That was the thing about Jess: she wanted me to get her whatever drugs she felt like doing, show her the right parties, introduce her to the right people—but still acted like she knew better than I did.
Even so, if it weren’t for me, things wouldn’t have gotten so bad for her. She might have stopped there, had her fun, and gone home to her rich parents with her experiences locked away. Part of her forever, but all in the past.
I can’t do that to Lila. I might be nicer now than I used to be, but my foothold in this area, this new me, is shaky. One slip, and I’m right back where I started. I can’t risk dragging her down with me.
I drive back to the motel slowly, one hand on the food in the passenger seat, and tell myself bringing her breakfast isn’t that big a deal. It’s not a “boyfriend” thing, just common courtesy.
When I get to our room, the door is open. “Lila?”
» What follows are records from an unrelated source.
(** ** C6: the seed scenario

    Claim C6, as the code has it.  On the seed topology, after
    [setup_routing_tables] and the report loop (the script runs both before
    it resolves the path), [find_best_route(routers, routers[0],
    routers[5])] prints nothing and returns [[0; 1; 4; 3; 5]]: it starts
    with 0 and ends with 5, its accumulated edge cost is 4, which is the
    cost of the first (best) entry of [routers[0].routing_table[5]], and no
    chain of links from 0 to 5, simple or not, costs less. *)
Theorem seed_best_route :
  ∃ rs2 r0 r5, script_tables routers = Ok rs2 ∧
    rs2 !! 0%nat = Some r0 ∧ rs2 !! 5%nat = Some r5 ∧
    find_best_route 10 rs2 r0 r5 = ([], Some (Ok [0; 1; 4; 3; 5])) ∧
    path_cost routers [0; 1; 4; 3; 5] = Some 4 ∧
    (tbl rs2 0 5 ≫= head) = Some (1, 4) ∧
    route (graph routers) 5 0 [0; 1; 4; 3; 5]%nat 4 ∧
    ∀ vs w, route (graph routers) 5 0 vs w → 4 ≤ w.
Proof.
  eexists _, _, _. split_and!.
  - vm_compute. reflexivity.
  - vm_compute. reflexivity.
  - vm_compute. reflexivity.
  - vm_compute. reflexivity.
  - vm_compute. reflexivity.
  - vm_compute. reflexivity.
  - apply (route_step _ _ 0%nat 1%nat 1 _ 3); [left|].
    apply (route_step _ _ 1%nat 4%nat 1 _ 2); [do 3 right; left|].
    apply (route_step _ _ 4%nat 3%nat 1 _ 1); [do 2 right; left|].
    apply (route_step _ _ 3%nat 5%nat 1 _ 0); [do 2 right; left|].
    constructor.
  - intros vs w Hr.
    assert (cost (column_of (graph routers) 5) 0 = 4) as <- by (vm_compute; reflexivity).
    eapply column_of_least_route; [| | | |exact Hr].
    + apply neighbors_in_range_graph, routers_in_range.
    + apply Nat.ltb_lt. reflexivity.
    + apply (edge_costs_graph (λ e, 0 ≤ e ≤ infinity)). closed_check.
    + apply no_self_link; [exact routers_dense|exact routers_no_self].
Qed.

Lemma seed_best_route_witness :
  route (graph routers) 5 0 [0; 1; 3; 5]%nat 5 ∧ 4 ≤ 5.
Proof.
  assert (route (graph routers) 5 0 [0; 1; 3; 5]%nat 5) as Hr.
  { apply (route_step _ _ 0%nat 1%nat 1 _ 4); [left|].
    apply (route_step _ _ 1%nat 3%nat 3 _ 1); [do 2 right; left|].
    apply (route_step _ _ 3%nat 5%nat 1 _ 0); [do 2 right; left|].
    constructor. }
  split; [exact Hr|].
  destruct seed_best_route as (rs2 & r0 & r5 & _ & _ & _ & _ & _ & _ & _ & Hmin).
  exact (Hmin _ _ Hr).
Defined.

(** The counterexample to claim C6 as stated: right after
    [setup_routing_tables], without the sort of the report loop, the first
    entry of [routers[0].routing_table[5]] is the sentinel, the path
    returned is [[0; -1; 5]], and its hops are not links of the graph: it
    has no accumulated edge cost. *)
Lemma seed_route_without_sort :
  ∃ rs1 r0 r5, (setup_routing_tables routers).2 = Ok rs1 ∧
    rs1 !! 0%nat = Some r0 ∧ rs1 !! 5%nat = Some r5 ∧
    find_best_route 10 rs1 r0 r5 = ([], Some (Ok [0; -1; 5])) ∧
    path_cost routers [0; -1; 5] = None ∧
    (tbl rs1 0 5 ≫= last) = Some (1, 4).
Proof.
  eexists _, _, _. split_and!; vm_compute; reflexivity.
Qed.

(** ** C2: the walk has no guard *)

Lemma walk_follows fuel rs dest_id curr next path :
  follows rs dest_id curr next →
  walk (S fuel) rs dest_id curr path = walk fuel rs dest_id next (path ++ [curr]).
Proof.
  intros [Hne Hnext]. simpl. rewrite decide_True by done.
  unfold next_hop in Hnext. by rewrite Hnext.
Qed.

Lemma walk_cycle rs dest_id fuel :
  ∀ x path, tc (follows rs dest_id) x x → walk fuel rs dest_id x path = None.
Proof.
  induction fuel as [|fuel IH]; intros x path Hx; [done|].
  assert (∃ y, follows rs dest_id x y ∧ tc (follows rs dest_id) y y) as (y & Hxy & Hy).
  { inversion Hx as [? ? Hxx|? y ? Hxy Hyx]; subst.
    - by exists x.
    - exists y. split; [done|]. by eapply tc_r. }
  rewrite (walk_follows _ _ _ _ _ _ Hxy). by apply IH.
Qed.

Lemma walk_into_cycle rs dest_id c0 x :
  rtc (follows rs dest_id) c0 x → tc (follows rs dest_id) x x →
  ∀ fuel path, walk fuel rs dest_id c0 path = None.
Proof.
  induction 1 as [x|c0 y x Hstep _ IH]; intros Hx fuel path.
  - by apply walk_cycle.
  - destruct fuel as [|fuel]; [done|].
    rewrite (walk_follows _ _ _ _ _ _ Hstep). by apply IH.
Qed.

(** The sentinel is followed like any id: Python's [routers[-1]] is the
    last router of the list. *)
Lemma next_hop_sentinel rs dest_id r :
  last rs = Some r → next_hop rs dest_id (-1) = first_hop r dest_id.
Proof.
  intros Hr. unfold next_hop, getitem, py_pos.
  assert (rs ≠ []) as Hne by (intros ->; done).
  assert (0 < length rs)%nat by (destruct rs; simpl; [done|lia]).
  rewrite decide_False by lia. rewrite decide_True by lia.
  rewrite bind_ret_l. rewrite last_lookup in Hr.
  replace (Z.to_nat (Z.of_nat (length rs) + -1)) with (pred (length rs)) by lia.
  by exc_step Hr.
Qed.

Lemma walk_returns rs dest_id fuel :
  ∀ curr path p,
    walk fuel rs dest_id curr path = Some (Ok p) ↔
    ∃ hops, chain rs dest_id curr hops ∧ (length hops < fuel)%nat ∧
            p = path ++ hops ++ [dest_id].
Proof.
  induction fuel as [|fuel IH]; intros curr path p.
  - simpl. split; [done|]. intros (hops & _ & Hlt & _). lia.
  - simpl. destruct (decide (curr ≠ dest_id)) as [Hne|Heq].
    + destruct (next_hop rs dest_id curr) as [next|e] eqn:Hnext;
        unfold next_hop in Hnext; rewrite Hnext.
      * rewrite IH. split.
        -- intros (hops & Hch & Hlt & ->). exists (curr :: hops).
           split_and!; [by econstructor|simpl; lia|].
           by rewrite <-(assoc_L (++)).
        -- intros (hops & Hch & Hlt & ->).
           inversion Hch as [|? next' hops' [_ Hn] Hch']; subst; [done|].
           unfold next_hop in Hn. rewrite Hnext in Hn. simplify_eq.
           exists hops'. split_and!; [done|simpl in Hlt; lia|].
           by rewrite <-(assoc_L (++)).
      * split; [done|]. intros (hops & Hch & _ & _).
        inversion Hch as [|? next' hops' [_ Hn] Hch']; subst; [done|].
        unfold next_hop in Hn. by rewrite Hnext in Hn.
    + assert (curr = dest_id) as -> by (by destruct (decide (curr = dest_id)); [|destruct Heq]).
      split.
      * intros [= <-]. exists []. split_and!; [constructor|simpl; lia|done].
      * intros (hops & Hch & _ & ->).
        inversion Hch as [|? next' hops' [Hne _] Hch']; subst; [done|].
        by destruct Hne.
Qed.

(** Claim C2, as the code has it.  [find_best_route] has no bound on its
    walk and checks neither for the sentinel nor for an infinite cost.  It
    returns exactly when the chain of first entries that starts at [src]
    reaches [dest.id], and the path is then [src.id], every hop of the chain
    and [dest.id].  The sentinel -1 is a hop like any other, followed to the
    last router of the list.  When the chain runs into a cycle that avoids
    [dest.id], the call does not return, whatever the fuel, and raises
    nothing. *)
Theorem find_best_route_unguarded rs src dest c0 :
  first_hop src (id dest) = Ok c0 →
  (∀ fuel p, (find_best_route fuel rs src dest).2 = Some (Ok p) ↔
     ∃ hops, chain rs (id dest) c0 hops ∧ (length hops < fuel)%nat ∧
             p = id src :: hops ++ [id dest]) ∧
  (∀ r, last rs = Some r → next_hop rs (id dest) (-1) = first_hop r (id dest)) ∧
  (∀ x, rtc (follows rs (id dest)) c0 x → tc (follows rs (id dest)) x x →
     ∀ fuel, (find_best_route fuel rs src dest).2 = None).
Proof.
  intros Hfirst. unfold find_best_route. simpl. rewrite Hfirst.
  split_and!.
  - intros fuel p. apply walk_returns.
  - intros r. apply next_hop_sentinel.
  - intros x Hreach Hcycle fuel. by eapply walk_into_cycle.
Qed.

Lemma find_best_route_unguarded_witness :
  ∃ rs2 r0 r1, script_tables (isolated 3) = Ok rs2 ∧
    rs2 !! 0%nat = Some r0 ∧ rs2 !! 1%nat = Some r1 ∧
    ∀ fuel, (find_best_route fuel rs2 r0 r1).2 = None.
Proof.
  eexists _, _, _. split_and!.
  - vm_compute. reflexivity.
  - vm_compute. reflexivity.
  - vm_compute. reflexivity.
  - eapply (find_best_route_unguarded _ _ _ (-1)).
    + vm_compute. reflexivity.
    + apply rtc_refl.
    + apply tc_once. split; [discriminate|]. vm_compute. reflexivity.
Defined.

(** The counterexample to claim C2 as stated: two routers without links.
    The chain from router 0 to router 1 meets the sentinel with infinite
    cost, and [find_best_route] returns the path [[0; -1; 1]] instead of
    failing. *)
Lemma find_best_route_through_sentinel :
  ∃ rs2 r0 r1, script_tables (isolated 2) = Ok rs2 ∧
    rs2 !! 0%nat = Some r0 ∧ rs2 !! 1%nat = Some r1 ∧
    tbl rs2 0 1 = Some [(-1, infinity)] ∧
    find_best_route 10 rs2 r0 r1 = ([], Some (Ok [0; -1; 1])).
Proof.
  eexists _, _, _. split_and!; vm_compute; reflexivity.
Qed.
She pokes her head out of the bathroom. She’s been crying.
“Where did you go?” she snaps, then sucks in a breath and wipes her eyes with a handful of toilet paper. “I thought you’d left!”
“Hey, don’t cry.” I walk closer and reach for her, but stop. That’s not in my jurisdiction.
At least, it shouldn’t be.
I motion behind me, to the food on the table. “I stepped out for breakfast, that’s all. I got you pancakes.”
Lila sniffs, looking between the food and me, like she’s trying to decide if she should believe me.
“Okay,” she says, after a minute. “I’m sorry I jumped to conclusions, I just....”
“I wouldn’t leave you without a car in the middle of nowhere,” I tell her. “Why would you think that?”
“It’s not like I know you all that well yet,” she mumbles, taking a seat. I don’t know what else to do but sit, too. “I mean...we’re still kind of strangers. And you were complaining about the trip so much.”
Her words hurt, even though they’re true. Rather than show it, I take a sip from my coffee and let it burn my tongue.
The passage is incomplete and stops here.